Definition pw_ok (p : pw) : Prop :=
  length (pw_writers p) = n /\ length (pw_errs p) = n /\ indexed (pw_writers p) /\
  (forall i, pw_writers p !! i = Some (Some i) -> is_Some (pw_store p !! i) /\ pw_errs p !! i = Some None).

(** What one round does to writer [i] given the block [b]. *)
Definition wrote_block (b : bytes) (p p' : pw) (i : nat) : Prop :=
  (pw_errs p' !! i = Some None -> live p' i) /\
  (live p' i -> live p i /\ exists w, pw_store p !! i = Some w /\
    pw_store p' !! i = Some (Write w b).1 /\ (Write w b).2.2 = None).

Definition same_at (p p' : pw) (j : nat) : Prop :=
  pw_writers p' !! j = pw_writers p !! j /\ pw_errs p' !! j = pw_errs p !! j /\
  pw_store p' !! j = pw_store p !! j.

Lemma write_shard_spec blocks i b p : pw_ok p -> blocks !! i = Some b -> (i < n)%nat ->
  exists p', write_shard Write blocks i p = Some p' /\ pw_ok p' /\
    pw_writeQuorum p' = pw_writeQuorum p /\ wrote_block b p p' i /\
    forall j, j <> i -> same_at p p' j.
Proof.
  intros (Hlw & Hle & Hix & Hst) Hb Hi. unfold write_shard.
  destruct (lookup_lt_is_Some_2 (pw_writers p) i) as [w Hw]; [lia|].
  destruct (lookup_lt_is_Some_2 (pw_errs p) i) as [er Her]; [lia|].
  rewrite Hw, Her. cbn [default from_option id].
  destruct w as [a|].
  2:{ eexists. split; [done|]. unfold pw_ok, wrote_block, same_at, live. cbn.
      rewrite length_insert. split_and!; try done.
      - intros j Hj. rewrite list_lookup_insert_ne by congruence. by apply Hst.
      - rewrite list_lookup_insert_eq by lia. done.
      - intros [Hc _]. congruence.
      - intros j Hj. by rewrite list_lookup_insert_ne. }
  pose proof (Hix i a Hw) as ->. destruct (Hst i Hw) as [[ws Hws] Hn].
  assert (er = None) as -> by congruence.
  rewrite Hws, Hb. cbn [mbind option_bind].
  assert (i < length (pw_store p))%nat as His by (by eapply lookup_lt_Some).
  destruct (Write ws b) as [ws' [m err]] eqn:Ew.
  set (err' := match err with None => _ | Some _ => err end).
  eexists. split; [done|]. unfold pw_ok, wrote_block, same_at, live. cbn.
  split_and!; try done.
  - destruct err'; rewrite ?length_insert; done.
  - by rewrite length_insert.
  - destruct err'; [|done]. intros j a Hj. apply (Hix j a).
    apply list_lookup_insert_Some in Hj. naive_solver.
  - intros j Hj. destruct (decide (j = i)) as [->|Hne].
    + rewrite !list_lookup_insert_eq by lia. destruct err'; [|done]. rewrite list_lookup_insert_eq in Hj by lia. done.
    + rewrite !list_lookup_insert_ne by done. apply Hst. destruct err'; [|done].
      by rewrite list_lookup_insert_ne in Hj.
  - rewrite list_lookup_insert_eq by lia. intros [= E]. rewrite E. done.
  - rewrite !list_lookup_insert_eq by lia. intros [_ [= He]]. split; [done|].
    exists ws. rewrite Ew. split_and!; [done|done|]. unfold err' in He. by destruct err.
  - intros j Hj. rewrite !list_lookup_insert_ne by done. destruct err'; [|done].
    by rewrite list_lookup_insert_ne.
Qed.

Lemma write_shards_spec blocks idxs : forall p, pw_ok p -> length blocks = n ->
  NoDup idxs -> Forall (fun i => i < n)%nat idxs ->
  exists p', write_shards Write blocks idxs p = Some p' /\ pw_ok p' /\
    pw_writeQuorum p' = pw_writeQuorum p /\
    (forall i b, i ∈ idxs -> blocks !! i = Some b -> wrote_block b p p' i) /\
    forall j, j ∉ idxs -> same_at p p' j.
Proof.
  induction idxs as [|i idxs IH]; intros p Hok Hb Hnd Hlt.
  { exists p. simpl. split_and!; try done. intros i b Hi. by apply elem_of_nil in Hi. }
  apply NoDup_cons in Hnd as [Hi Hnd]. apply Forall_cons in Hlt as [Hin Hlt]. simpl.
  destruct (lookup_lt_is_Some_2 blocks i) as [b Hbi]; [lia|].
  destruct (write_shard_spec blocks i b p Hok Hbi Hin) as (p1 & -> & Hok1 & Hq1 & Hw1 & Hs1).
  cbn [mbind option_bind].
  destruct (IH p1 Hok1 Hb Hnd Hlt) as (p2 & -> & Hok2 & Hq2 & Hw2 & Hs2).
  exists p2. split_and!; [done|done|congruence| |].
  - intros j c [->|Hj]%elem_of_cons Hc.
    + assert (c = b) as -> by congruence. destruct (Hs2 i Hi) as (E1 & E2 & E3).
      unfold wrote_block, live in *. rewrite E1, E2, E3. exact Hw1.
    + assert (j <> i) as Hji by (intros ->; done). destruct (Hs1 j Hji) as (E1 & E2 & E3).
      destruct (Hw2 j c Hj Hc) as [Ha Hb2]. unfold wrote_block, live in *.
      rewrite <-E1, <-E2, <-E3. done.
  - intros j [Hji Hj]%not_elem_of_cons. destruct (Hs1 j Hji) as (E1 & E2 & E3).
    destruct (Hs2 j Hj) as (F1 & F2 & F3). unfold same_at. by rewrite F1, F2, F3.
Qed.

Definition healthy (p : pw) : Z := Z.of_nat (count (fun e => bool_decide (e = None)) (pw_errs p)).

Lemma countErrs_None errs :
  countErrs errs None = Z.of_nat (count (fun e => bool_decide (e = None)) errs).
Proof.
  unfold countErrs. f_equal. apply count_ext. intros [x|] _; [|done].
  rewrite !bool_decide_eq_false_2 by done. done.
Qed.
########
> **PROMPT**
Exact copies of all the records are required.

> **ANSWER SPACE**
Definition pw_ok (p : pw) : Prop :=
  length (pw_writers p) = n /\ length (pw_errs p) = n /\ indexed (pw_writers p) /\
  (forall i, pw_writers p !! i = Some (Some i) -> is_Some (pw_store p !! i) /\ pw_errs p !! i = Some None).

(** What one round does to writer [i] given the block [b]. *)
Definition wrote_block (b : bytes) (p p' : pw) (i : nat) : Prop :=
  (pw_errs p' !! i = Some None -> live p' i) /\
  (live p' i -> live p i /\ exists w, pw_store p !! i = Some w /\
    pw_store p' !! i = Some (Write w b).1 /\ (Write w b).2.2 = None).

Definition same_at (p p' : pw) (j : nat) : Prop :=
  pw_writers p' !! j = pw_writers p !! j /\ pw_errs p' !! j = pw_errs p !! j /\
  pw_store p' !! j = pw_store p !! j.

Lemma write_shard_spec blocks i b p : pw_ok p -> blocks !! i = Some b -> (i < n)%nat ->
  exists p', write_shard Write blocks i p = Some p' /\ pw_ok p' /\
    pw_writeQuorum p' = pw_writeQuorum p /\ wrote_block b p p' i /\
    forall j, j <> i -> same_at p p' j.
Proof.
  intros (Hlw & Hle & Hix & Hst) Hb Hi. unfold write_shard.
  destruct (lookup_lt_is_Some_2 (pw_writers p) i) as [w Hw]; [lia|].
  destruct (lookup_lt_is_Some_2 (pw_errs p) i) as [er Her]; [lia|].
  rewrite Hw, Her. cbn [default from_option id].
  destruct w as [a|].
  2:{ eexists. split; [done|]. unfold pw_ok, wrote_block, same_at, live. cbn.
      rewrite length_insert. split_and!; try done.
      - intros j Hj. rewrite list_lookup_insert_ne by congruence. by apply Hst.
      - rewrite list_lookup_insert_eq by lia. done.
      - intros [Hc _]. congruence.
      - intros j Hj. by rewrite list_lookup_insert_ne. }
  pose proof (Hix i a Hw) as ->. destruct (Hst i Hw) as [[ws Hws] Hn].
  assert (er = None) as -> by congruence.
  rewrite Hws, Hb. cbn [mbind option_bind].
  assert (i < length (pw_store p))%nat as His by (by eapply lookup_lt_Some).
  destruct (Write ws b) as [ws' [m err]] eqn:Ew.
  set (err' := match err with None => _ | Some _ => err end).
  eexists. split; [done|]. unfold pw_ok, wrote_block, same_at, live. cbn.
  split_and!; try done.
  - destruct err'; rewrite ?length_insert; done.
  - by rewrite length_insert.
  - destruct err'; [|done]. intros j a Hj. apply (Hix j a).
    apply list_lookup_insert_Some in Hj. naive_solver.
  - intros j Hj. destruct (decide (j = i)) as [->|Hne].
    + rewrite !list_lookup_insert_eq by lia. destruct err'; [|done]. rewrite list_lookup_insert_eq in Hj by lia. done.
    + rewrite !list_lookup_insert_ne by done. apply Hst. destruct err'; [|done].
      by rewrite list_lookup_insert_ne in Hj.
  - rewrite list_lookup_insert_eq by lia. intros [= E]. rewrite E. done.
  - rewrite !list_lookup_insert_eq by lia. intros [_ [= He]]. split; [done|].
    exists ws. rewrite Ew. split_and!; [done|done|]. unfold err' in He. by destruct err.
  - intros j Hj. rewrite !list_lookup_insert_ne by done. destruct err'; [|done].
    by rewrite list_lookup_insert_ne.
Qed.

Lemma write_shards_spec blocks idxs : forall p, pw_ok p -> length blocks = n ->
  NoDup idxs -> Forall (fun i => i < n)%nat idxs ->
  exists p', write_shards Write blocks idxs p = Some p' /\ pw_ok p' /\
    pw_writeQuorum p' = pw_writeQuorum p /\
    (forall i b, i ∈ idxs -> blocks !! i = Some b -> wrote_block b p p' i) /\
    forall j, j ∉ idxs -> same_at p p' j.
Proof.
  induction idxs as [|i idxs IH]; intros p Hok Hb Hnd Hlt.
  { exists p. simpl. split_and!; try done. intros i b Hi. by apply elem_of_nil in Hi. }
  apply NoDup_cons in Hnd as [Hi Hnd]. apply Forall_cons in Hlt as [Hin Hlt]. simpl.
  destruct (lookup_lt_is_Some_2 blocks i) as [b Hbi]; [lia|].
  destruct (write_shard_spec blocks i b p Hok Hbi Hin) as (p1 & -> & Hok1 & Hq1 & Hw1 & Hs1).
  cbn [mbind option_bind].
  destruct (IH p1 Hok1 Hb Hnd Hlt) as (p2 & -> & Hok2 & Hq2 & Hw2 & Hs2).
  exists p2. split_and!; [done|done|congruence| |].
  - intros j c [->|Hj]%elem_of_cons Hc.
    + assert (c = b) as -> by congruence. destruct (Hs2 i Hi) as (E1 & E2 & E3).
      unfold wrote_block, live in *. rewrite E1, E2, E3. exact Hw1.
    + assert (j <> i) as Hji by (intros ->; done). destruct (Hs1 j Hji) as (E1 & E2 & E3).
      destruct (Hw2 j c Hj Hc) as [Ha Hb2]. unfold wrote_block, live in *.
      rewrite <-E1, <-E2, <-E3. done.
  - intros j [Hji Hj]%not_elem_of_cons. destruct (Hs1 j Hji) as (E1 & E2 & E3).
    destruct (Hs2 j Hj) as (F1 & F2 & F3). unfold same_at. by rewrite F1, F2, F3.
Qed.

Definition healthy (p : pw) : Z := Z.of_nat (count (fun e => bool_decide (e = None)) (pw_errs p)).

Lemma countErrs_None errs :
  countErrs errs None = Z.of_nat (count (fun e => bool_decide (e = None)) errs).
Proof.
  unfold countErrs. f_equal. apply count_ext. intros [x|] _; [|done].
  rewrite !bool_decide_eq_false_2 by done. done.
Qed.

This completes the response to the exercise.